The present study examined the effect of indomethacin (IM), a cyclooxygenase inhibitor, on learning and memory functions. IM activated Ca2+/calmodulin‐dependent protein kinase II (CaMKII) in cultured rat hippocampal neurons. IM (100 µM) significantly increased the rate of spontaneous AMPA receptor‐mediated miniature excitatory postsynaptic currents elicited from CA1 pyramidal neurons of rat hippocampal slices, without affecting the amplitude, and enhanced extracellular high K+ (20 mM)‐induced glutamate release from rat hippocampal slices, indicating that IM stimulates presynaptic glutamate release. Those IM effects were clearly inhibited by the CaMKII inhibitor KN‐93. IM persistently facilitated synaptic transmission monitored from the CA1 region of rat hippocampal slices in a concentration (1–100 µM)‐dependent manner that was also abolished by KN‐93. In the water maze test, IM (1 mg/kg, i.p.) enhanced spatial learning and memory ability for normal rats, and ameliorated scopolamine‐induced spatial learning and memory impairment or age‐related spatial learning and memory deterioration for senescence‐accelerated mouse‐prone 8 mice.

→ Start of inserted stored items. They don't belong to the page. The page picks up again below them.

Lemma compaction_keeps_the_current_request_witness :
  is_context_compactor (mwd_role compactor) = true /\ compaction_keeps compaction_input compaction.
Proof. apply compaction_keeps_the_current_request. vm_compute. reflexivity. Defined.

(** ** The model port *)

(** C13: an accepted model stream is a run of fragments closed by one terminal
    item, within the item limit, and the terminal repeats the fragments: the
    final text is their concatenation, the tool calls are, in order of first
    appearance, the joins of their own fragments (one name, one provider id,
    concatenated arguments that parse), reported usage never went backwards and
    its last report is the final one; a deferral has no open tool call.  The
    progress passed on is that of the fragments, in order. *)
Theorem accepted_streams_repeat_their_fragments `{StreamJson} limits stream progress terminal :
  assemble limits stream = Ok (progress, terminal) ->
  exists items final,
    stream = (Ok <$> items) ++ [Ok final] /\ Z.of_nat (length stream) <= msl_max_items limits
    /\ Forall (fun item => is_terminal item = false) items /\ progress = omap progress_of items
    /\ (forall i u v, usages items !! i = Some u -> usages items !! S i = Some v -> usage_regressed u v = false)
    /\ match terminal with
       | ModelTerminal_Completed response =>
           final = ModelStreamItem_Completed response
           /\ rfold final_text_step "" (mrs_assistant_content response) = Ok (join (streamed_texts items))
           /\ Forall2 (fun index call => call_joins (fragments index items) call) (call_indices items) (mrs_tool_calls response)
           /\ (forall u, last (usages items) = Some u -> u = mrs_usage response)
       | ModelTerminal_Deferred deferral => final = ModelStreamItem_Deferred deferral /\ call_indices items = []
       end.
Proof.
  intros (items & final & s & -> & Hf & -> & Hs & Hset & Hlen)%assemble_sound. exists items, final.
  split_and!; [done|done|apply Hs|done|apply Hs|].
  destruct terminal as [response|d]; cbn in Hset; destruct final; try discriminate Hf; injection Hf as ->.
  - unfold validate_completed_response in Hset. step Hset. step Hset. step Hset. apply reject_if_Ok in E1.
    step Hset. step Hset. apply reject_if_Ok in E3. step Hset. apply reject_if_Ok in Hset. crush_ok. subst.
    split_and!; [done| |by eapply completed_calls|].
    + rewrite <- (sd_text _ _ _ Hs). done.
    + intros u Hu. rewrite (sd_usage _ _ _ Hs), Hu in Hset. cbn in Hset. crush_ok. done.
  - split; [done|]. unfold validate_deferral in Hset. step Hset. apply reject_if_Ok in E. case_bool_decide as Ht; [done|].
    destruct (call_indices items) as [|i l] eqn:Ei; [done|]. pose proof (sd_tools _ _ _ Hs i) as Hi.
    rewrite Ht, lookup_empty in Hi. destruct Hi. rewrite Ei. set_solver.
Qed.
Lemma tags_of_length buildTags : buildTags ≠ "" → length (tags_of buildTags) ≠ 0.
Proof.
  intros Hne. unfold tags_of. destruct buildTags as [|c r]; [done|].
  rewrite decide_True by (simpl; lia). apply Split_from_length.
Qed.

Lemma args_of_cons args : ∃ a rest, args_of args = a :: rest.
Proof.
  unfold args_of. destruct args as [|a rest]; simpl; by eexists _, _.
Qed.

(** With build tags, and with arguments that are not one directory, the
    command ends with the fatal error of the tags, before the packages
    are loaded: nothing is printed, and nothing is written. *)
Theorem tags_with_files_fatal range output buildTags args :
  buildTags ≠ "" →
  (length (args_of args) ≠ 1 ∨ ∃ a, args_of args = [a] ∧ Stat a = inr false) →
  main_cli range output buildTags args = Failed "" tags_with_files.
Proof.
  intros Htags%tags_of_length Hargs. unfold main_cli.
  assert (outputDir_of (tags_of buildTags) (args_of args) = Fatal tags_with_files)
    as ->; [|done].
  unfold outputDir_of. rewrite decide_True by done.
  destruct Hargs as [Hlen|(a & -> & ->)]; [|done].
  by destruct (args_of args) as [|a [|b rest]].
Qed.

Lemma Join_space_cons e elems :
  elems ≠ [] → Join_space (e :: elems) = e +:+ " " +:+ Join_space elems.
Proof. by destruct elems. Qed.

Lemma Join_space_Split_from s : ∀ cur,
  Join_space (Split_from cur s) = cur +:+ commas_to_spaces s.
Proof.
  induction s as [|c s IH]; intros cur; simpl.
  { by rewrite app_nil_r_s. }
  destruct (decide (c = ","%char)) as [->|Hc].
  - rewrite Join_space_cons, IH; [done|].
    intros Hnil. by apply (Split_from_length "" s); rewrite Hnil.
  - by rewrite IH, app_assoc_s.
Qed.

(** The build flag that the loader is given is [-tags=] followed by the
    value of the flag of the tags in which every comma is replaced by a
    space; it is [-tags=] alone without tags. *)
Theorem buildFlag_commas buildTags :
  buildFlag (tags_of buildTags) = "-tags=" +:+ commas_to_spaces buildTags.
Proof.
  unfold buildFlag, tags_of. destruct buildTags as [|c r]; [done|].
  rewrite decide_True by (simpl; lia). unfold Split.
  by rewrite Join_space_Split_from.
Qed.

In the test to learn 15 numbers consisting of three patterns of five digit number for healthy human subjects, oral intake with IM (25 mg/kg) significantly raised the scores of correct number arrangements that subjects memorized 5 min and 3 days after the test. The results of the present study indicate that IM could enhance learning and memory potential by facilitating hippocampal synaptic transmission as a result from stimulating presynaptic glutamate release under the control of CaMKII. J. Cell. Physiol. 227: 919–926, 2012. © 2011 Wiley Periodicals, Inc.